— The problem —
Your job with the data below is to output exactly the lines from the one holding "Section checkpoints." down to the one holding "Definition cp_inventory (data_root", both included, and no others.
========================================
Definition dispatch_once (dispatcher_id : string) (registry : list (string * string * ControlledAction)) (now : option Q)
    : IO DispatchOutcome :=
  claimed ← engine_claim_next dispatcher_id 30 now None;
  match claimed with
  | None => mret (outcome None "IDLE" None "")
  | Some lease =>
      if negb (l_kind lease =s "operator_command") then
        _ ← engine_fail_task lease "dispatcher received non-operator task" 0 now;
        mret (outcome (Some (l_id lease)) "REJECTED" None "non-operator task")
      else match l_payload lease with
      | JObj payload =>
          let command_id := strip (get_str payload "operator_command_id" "") in
          let action := lower (strip (get_str payload "action" "")) in
          let target := strip (get_str payload "target" "") in
          match dget payload "parameters" with
          | Some (JObj parameters) =>
              if command_id =s "" then
                _ ← engine_block_task lease "malformed operator command" now;
                mret (outcome (Some (l_id lease)) "BLOCKED" None "malformed operator command")
              else
                row ← query (λ d, List.find (λ r, (oc_id r =s command_id) && bool_decide (oc_task_id r = Some (l_id lease)))
                                    (op_commands d));
                if match row with Some r => negb (oc_state r =s "QUEUED") | None => true end then
                  _ ← engine_block_task lease "operator command record is missing or not queued" now;
                  mret (outcome (Some (l_id lease)) "BLOCKED" None "operator command state mismatch")
                else match controlled_for registry action target parameters with
                | Raise e =>
                    _ ← engine_block_task lease (exn_msg e) now;
                    _ ← exec (set_op_commands (update_row oc_id command_id (command_set_state "BLOCKED")));
                    _ ← audit dispatcher_id "operator_command_blocked" (Some (l_mission_id lease))
                          [("operator_command_id", JStr command_id); ("reason", JStr (exn_msg e))] now;
                    mret (outcome (Some (l_id lease)) "BLOCKED" None (exn_msg e))
                | Ok controlled =>
                    child_id ← engine_submit_task (l_mission_id lease) (ca_task_kind controlled)
                      (child_payload command_id controlled)
                      ("operator-dispatch:" +:+ command_id +:+ ":" +:+ ca_action_id controlled) 90 1 now;
                    _ ← engine_complete_task lease now;
                    _ ← exec (set_op_commands (update_row oc_id command_id (command_set_state "DISPATCHED")));
                    _ ← audit dispatcher_id "operator_command_dispatched" (Some (l_mission_id lease))
                          [("operator_command_id", JStr command_id);
                           ("controlled_action_id", JStr (ca_action_id controlled)); ("child_task_id", JStr child_id);
                           ("task_kind", JStr (ca_task_kind controlled))] now;
                    mret (outcome (Some (l_id lease)) "DISPATCHED" (Some child_id) "")
                end
          | _ =>
              _ ← engine_block_task lease "malformed operator command" now;
              mret (outcome (Some (l_id lease)) "BLOCKED" None "malformed operator command")
          end
      | _ => throw AttributeError "object has no attribute 'get'"
      end
  end.
End operations.
(* ===== verification/Checkpoints.v ===== *)
(** immune_core/checkpoints.py: derived workspaces, file-system checkpoints with
    content hashes, and verified rollback. *)

From S2P Require Import Prelude Json Sha256 Schema Files Ledger.

Record CheckpointRef := {
  cr_id : string; cr_mission_id : string; cr_task_id : string; cr_path : path; cr_manifest_sha256 : string;
}.

(** The first [n] characters of a hex digest. *)
Fixpoint str_take (n : nat) (s : string) : string :=
  match n, s with
  | S n', String c s' => String c (str_take n' s')
  | _, _ => EmptyString
  end.

Section checkpoints.
Context `{JsonText, Entropy}.
(** The roots of the workspace manager and of the checkpoint manager. *)
Context (ws_root cp_root : path).

(** ** Workspaces *)
Definition safe_component (value : string) : IO string :=
  _ ← raise_if (value =s "") CheckpointError "empty scope identifier";
  mret (str_take 24 (sha256_hex value)).

Definition for_task (mission_id task_id : string) : IO path :=
  m ← safe_component mission_id;
  t ← safe_component task_id;
  let resolved := ws_root ++ [m; t] in
  _ ← raise_if (negb (inside ws_root resolved)) CheckpointError "workspace escaped root";
  mret resolved.

Definition ws_contains (p : path) : bool := within ws_root p.

(** ** Inventory and manifest *)
Definition inventory_entry (e : path * string) : json :=
  JObj [("path", JStr (posix e.1)); ("size", JInt (Z.of_nat (String.length e.2))); ("sha256", JStr (sha256_hex e.2))].
Definition cp_inventory (data_root : path) (files : gmap path string) : json :=
  JList (map inventory_entry (inventory_of data_root files)).

Definition manifest_of (checkpoint_id mission_id task_id : string) (created_at : Q) (inventory : json) : dict :=
  [("schema", JInt 1); ("id", JStr checkpoint_id); ("mission_id", JStr mission_id); ("task_id", JStr task_id);
   ("created_at", JNum created_at); ("inventory", inventory)].
Definition manifest_digest (manifest : dict) : string := sha256_hex (dumps Compact (JObj manifest)).

Definition cp_create (ws : path) (mission_id task_id : string) (now : option Q) : IO CheckpointRef :=
  _ ← raise_if (negb (ws_contains ws)) CheckpointError "workspace outside managed root";
  checkpoint_id ← uuid4;
  let cp_dir := cp_root ++ [checkpoint_id] in
  files ← gets w_files;
  _ ← raise_if (path_exists cp_dir files) OSError "File exists";
  _ ← modify (with_files (λ f, graft (cp_dir ++ ["data"]) (subtree ws f) f));
  copied ← gets w_files;
  let inventory := cp_inventory (cp_dir ++ ["data"]) copied in
  created_at ← now_or_time now;
  let manifest := manifest_of checkpoint_id mission_id task_id created_at inventory in
  let manifest_sha := manifest_digest manifest in
  _ ← modify (with_files (<[cp_dir ++ ["manifest.json"] :=
        dumps Indented (JObj (dset manifest "manifest_sha256" (JStr manifest_sha))) +:+ newline]>));
  _ ← audit "checkpoint-manager" "checkpoint_created" (Some mission_id)
        [("checkpoint_id", JStr checkpoint_id); ("task_id", JStr task_id); ("manifest_sha256", JStr manifest_sha)] None;
  mret {| cr_id := checkpoint_id; cr_mission_id := mission_id; cr_task_id := task_id; cr_path := cp_dir;
          cr_manifest_sha256 := manifest_sha |}.

(** [str(data["k"])] *)
Definition item_str (d : dict) (k : string) : IO string :=
  match dget d k with Some v => mret (py_str v) | None => throw KeyError k end.

Definition cp_get (checkpoint_id : string) : IO CheckpointRef :=
  let cp_dir := resolve_join cp_root checkpoint_id in
  _ ← raise_if (negb (inside cp_root cp_dir)) CheckpointError "checkpoint escaped root";
  files ← gets w_files;
  match files !! (cp_dir ++ ["manifest.json"]) with
  | None => throw CheckpointError "checkpoint not found"
  | Some text =>
      match loads text with
      | None => throw JSONDecodeError "Expecting value"
      | Some (JObj data) =>
          cid ← item_str data "id";
          mid ← item_str data "mission_id";
          tid ← item_str data "task_id";
          sha ← item_str data "manifest_sha256";
          mret {| cr_id := cid; cr_mission_id := mid; cr_task_id := tid; cr_path := cp_dir;
                  cr_manifest_sha256 := sha |}
      | Some _ => throw TypeError "indices must be integers or slices"
      end
  end.

(** [a == b] of two JSON values: key order does not matter *)
Definition json_eq (a b : json) : bool := dumps Compact a =s dumps Compact b.

(** The [try] block of [verify] on the manifest text. *)
Definition manifest_ok (text manifest_sha256 : string) (actual : json) : result bool :=
  match loads text with
  | None => Ok false
  | Some (JObj raw) =>
      match dget raw "manifest_sha256" with
      | None => Ok false
      | Some expected =>
          let raw' := dpop raw "manifest_sha256" in
          match expected with
          | JStr e =>
              Ok ((manifest_digest raw' =s e) && (e =s manifest_sha256)
                  && json_eq actual (default (JList []) (dget raw' "inventory")))
          | _ => Ok false
          end
      end
  | Some (JList _) => Raise (Exn TypeError "'str' object cannot be interpreted as an integer")
  | Some _ => Raise (Exn AttributeError "object has no attribute 'pop'")
  end.

Definition cp_verify (c : CheckpointRef) : IO bool :=
  if negb (inside cp_root (cr_path c)) then mret false
  else
    files ← gets w_files;
    match files !! (cr_path c ++ ["manifest.json"]) with
    | None => mret false
    | Some text =>
        lift_result (manifest_ok text (cr_manifest_sha256 c) (cp_inventory (cr_path c ++ ["data"]) files))
    end.

Definition cp_restore (c : CheckpointRef) (ws : path) : IO unit :=
  _ ← raise_if (negb (ws_contains ws)) CheckpointError "workspace outside managed root";
  ok ← cp_verify c;
  _ ← raise_if (negb ok) CheckpointError "checkpoint integrity verification failed";
  _ ← modify (with_files (clear ws));
  _ ← modify (with_files (λ f, graft ws (subtree (cr_path c ++ ["data"]) f) f));
  _ ← audit "checkpoint-manager" "checkpoint_restored" (Some (cr_mission_id c))
        [("checkpoint_id", JStr (cr_id c)); ("task_id", JStr (cr_task_id c))] None;
  mret tt.
End checkpoints.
========================================
— Response to the exercise —
Section checkpoints.
Context `{JsonText, Entropy}.
(** The roots of the workspace manager and of the checkpoint manager. *)
Context (ws_root cp_root : path).

(** ** Workspaces *)
Definition safe_component (value : string) : IO string :=
  _ ← raise_if (value =s "") CheckpointError "empty scope identifier";
  mret (str_take 24 (sha256_hex value)).

Definition for_task (mission_id task_id : string) : IO path :=
  m ← safe_component mission_id;
  t ← safe_component task_id;
  let resolved := ws_root ++ [m; t] in
  _ ← raise_if (negb (inside ws_root resolved)) CheckpointError "workspace escaped root";
  mret resolved.

Definition ws_contains (p : path) : bool := within ws_root p.

(** ** Inventory and manifest *)
Definition inventory_entry (e : path * string) : json :=
  JObj [("path", JStr (posix e.1)); ("size", JInt (Z.of_nat (String.length e.2))); ("sha256", JStr (sha256_hex e.2))].
Definition cp_inventory (data_root : path) (files : gmap path string) : json :=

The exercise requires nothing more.